> _INSTRUCTIONS TO FOLLOW_
Only lines containing the word "match" belong in the answer; copy each one from the records.

> _THE DATA_

(* ===== verification/DecoderRound.v ===== *)
(** * The Itanium decoder inverts the mangling of nested functions

    A fragment of the grammar with its mangled form and its text: functions, constructors and
    destructors in nested scopes, with parameters of builtin types. The proof runs the
    decoder on the mangled name of an arbitrary declaration. *)
From S2P Require Import Prelude CLib DString DReal LongFloat Nuts Output OutputCorrect.
From S2P Require Import DecoderState Decoder DecoderTotal DecoderFrame DecoderCorrect.
Local Open Scope Z_scope.

(** ** Declarations *)

Definition ident_char (c : ascii) : bool :=
  isdigit c || isupper c || (97 <=? code c) && (code c <=? 122) || (c =c "_").

(** An identifier that is not the mark of an anonymous namespace. *)
Definition wf_ident (id : bytes) : bool :=
  match id with
  | [] => false
  | c :: _ => forallb ident_char id && negb (isdigit c)
  end && negb (if list_eq_dec ascii_dec (firstn 8 id) (B "_GLOBAL_") then true else false)
  && (Z.of_nat (length id) <? 10 ^ 18).

(** What ends a nested name: nothing, a constructor or a destructor of a kind. *)
Inductive special : Type := NoSpecial | Ctor (kind : ascii) | Dtor (kind : ascii).

Record function : Type := mk_function {
  scopes : list bytes;          (* the scopes and, unless special, the name *)
  kind : special;
  params : bytes                (* the letters of builtin types *)
}.

Definition wf_special (k : special) : bool :=
  match k with
  | NoSpecial => true
  | Ctor c => existsb (Ascii.eqb c) (B "1239")
  | Dtor c => existsb (Ascii.eqb c) (B "0129")
  end.

Definition wf_param (c : ascii) : bool :=
  match builtin_table c with Some _ => negb (c =c "v") | None => false end.

Definition wf_function (f : function) : bool :=
  negb (length (scopes f) =? 0)%nat && forallb wf_ident (scopes f) && wf_special (kind f)
  && forallb wf_param (params f).

Definition mangle_ident (id : bytes) : bytes := dec (Z.of_nat (length id)) ++ id.

Definition mangle_special (k : special) : bytes :=
  match k with NoSpecial => [] | Ctor c => ["C"%char; c] | Dtor c => ["D"%char; c] end.

Definition mangle_params (ps : bytes) : bytes := match ps with [] => B "v" | _ => ps end.

Definition mangle_function (f : function) : bytes :=
  B "_ZN" ++ flat_map mangle_ident (scopes f) ++ mangle_special (kind f) ++ B "E"
  ++ mangle_params (params f).

Fixpoint join_text (sep : bytes) (l : list bytes) : bytes :=
  match l with
  | [] => []
  | [a] => a
  | a :: l => a ++ sep ++ join_text sep l
  end.

Definition param_name (c : ascii) : bytes :=
  match builtin_table c with Some t => t | None => [] end.

Definition show_special (ids : list bytes) (k : special) : bytes :=
  match k with
  | NoSpecial => []
  | Ctor _ => B "::" ++ last ids []
  | Dtor _ => B "::~" ++ last ids []
  end.

Definition show_function (f : function) : bytes :=
  join_text (B "::") (scopes f) ++ show_special (scopes f) (kind f)
  ++ B "(" ++ join_text (B ", ") (map param_name (params f)) ++ B ")".

(** [Foo::Bar::~Bar(int, char)] *)
Definition sample_function : function := mk_function [B "Foo"; B "Bar"] (Dtor "1") (B "ic").

Example sample_function_decoded :
  parse (mangle_function sample_function) 0 = Ok (Some (show_function sample_function), SUCCESS)
  /\ mangle_function sample_function = B "_ZN3Foo3BarD1Eic"
  /\ show_function sample_function = B "Foo::Bar::~Bar(int, char)".
Proof. repeat split; vm_compute; reflexivity. Qed.

(** ** Reading numbers *)

Lemma set_pos_same s p : pos s = p -> set_pos s p = s.
Proof. intros <-. now destruct s. Qed.

Lemma unsigned_loop_value ds pre e r fuel v s :
  forallb isdigit ds = true -> isdigit e = false -> (length ds < fuel)%nat -> 0 <= v ->
  fold_left (fun v c => v * 10 + (code c - 48)) ds v < 2 ^ 64 ->
  pos s = Z.of_nat (length pre) ->
  unsigned_loop (pre ++ ds ++ e :: r) fuel v s
  = Ok (fold_left (fun v c => v * 10 + (code c - 48)) ds v, set_pos s (pos s + Z.of_nat (length ds))).
Proof.
  revert pre fuel v s. induction ds as [|c ds IH]; intros pre fuel v s Hd He Hf Hv Hlt Hp;
    (destruct fuel as [|fuel]; [lia|]); cbn [unsigned_loop app].
  - erewrite mbind_ok by now apply peek_app. rewrite He. cbn. rewrite Z.add_0_r.
    now rewrite set_pos_same.
  - erewrite mbind_ok by now apply peek_app. cbn [forallb] in Hd.
    apply andb_true_iff in Hd as [Hc Hd]. rewrite Hc. erewrite mbind_ok by reflexivity.
    cbn [fold_left] in *. unfold isdigit in Hc.
    pose proof (dec_val_prefix ds (v * 10 + (code c - 48)) Hd ltac:(lia)).
    rewrite u64_id by lia. change (c :: ds ++ e :: r) with ([c] ++ ds ++ e :: r).
    rewrite app_assoc, (IH (pre ++ [c])); cbn [length pos set_pos] in *; try assumption; try lia.
    + do 2 f_equal. unfold set_pos. cbn. f_equal. lia.
    + rewrite length_app. cbn [length]. lia.
Qed.

(** [parse_unsigned] on a numeral reads its value. *)
Lemma parse_unsigned_dec n pre e r s :
  0 <= n < 2 ^ 63 -> isdigit e = false -> pos s = Z.of_nat (length pre) ->
  parse_unsigned (pre ++ dec n ++ e :: r) None s = Ok (n, set_pos s (pos s + Z.of_nat (length (dec n)))).
Proof.
  intros Hn He Hp. destruct (dec_cons n ltac:(lia)) as (c & ds & Ed & Hc & _).
  pose proof (dec_digits n ltac:(lia)) as Hd. pose proof (dec_val_dec n ltac:(lia)) as Hv.
  unfold parse_unsigned. rewrite Ed in *. cbn [app].
  erewrite mbind_ok by now apply peek_app. rewrite Hc. cbn [negb].
  change (c :: ds ++ e :: r) with ((c :: ds) ++ e :: r). unfold dec_val in Hv.
  erewrite mbind_ok.
  2:{ apply unsigned_loop_value; try assumption; try lia. rewrite !length_app. cbn [length]. lia. }
  erewrite mbind_ok by reflexivity. replace (_ <=? _) with true.
  2:{ unfold size_. cbn [pos set_pos]. rewrite !length_app. cbn [length]. lia. }
  erewrite mbind_ok by reflexivity. erewrite mbind_ok by reflexivity.
  rewrite Hv. reflexivity.
Qed.

(** ** Outputs, exactly *)

Definition text_of (b : option bytes) : bytes := match b with Some t => t | None => [] end.

Lemma oappend_delim b d sp i ps s len : 0 < len <= Z.of_nat (length s) -> len <> NPOS ->
  oappend (mk_output b (Some d) sp i ps) s len
  = Ok (mk_output (Some (text_of b ++ d ++ firstn (Z.to_nat len) s)) None false NPOS
          (map (fun p => if p =? Z.of_nat (length (text_of b)) then p + 2 else p) ps)).
Proof.
  intros Hl Hn. unfold oappend, finish, buf_append, t_append, NUTS_ASSERT, prepare.
  cbn [delim set_spaceOnce set_delim set_buf update_pos set_positions buf substIndex positions content].
  destruct (Z.eqb_spec len NPOS); [contradiction|]. destruct (Z.eqb_spec len 0); [lia|].
  replace (len <=? _) with true by lia. cbn [bind]. rewrite <- app_assoc. reflexivity.
Qed.

Definition no_angle (c : ascii) : bool := negb (c =c "<") && negb (c =c ">").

> _RESULT OF THIS EXERCISE_
  match id with
  match k with
  match builtin_table c with Some _ => negb (c =c "v") | None => false end.
  match k with NoSpecial => [] | Ctor c => ["C"%char; c] | Dtor c => ["D"%char; c] end.
Definition mangle_params (ps : bytes) : bytes := match ps with [] => B "v" | _ => ps end.
  match l with
  match builtin_table c with Some t => t | None => [] end.
  match k with
Definition text_of (b : option bytes) : bytes := match b with Some t => t | None => [] end.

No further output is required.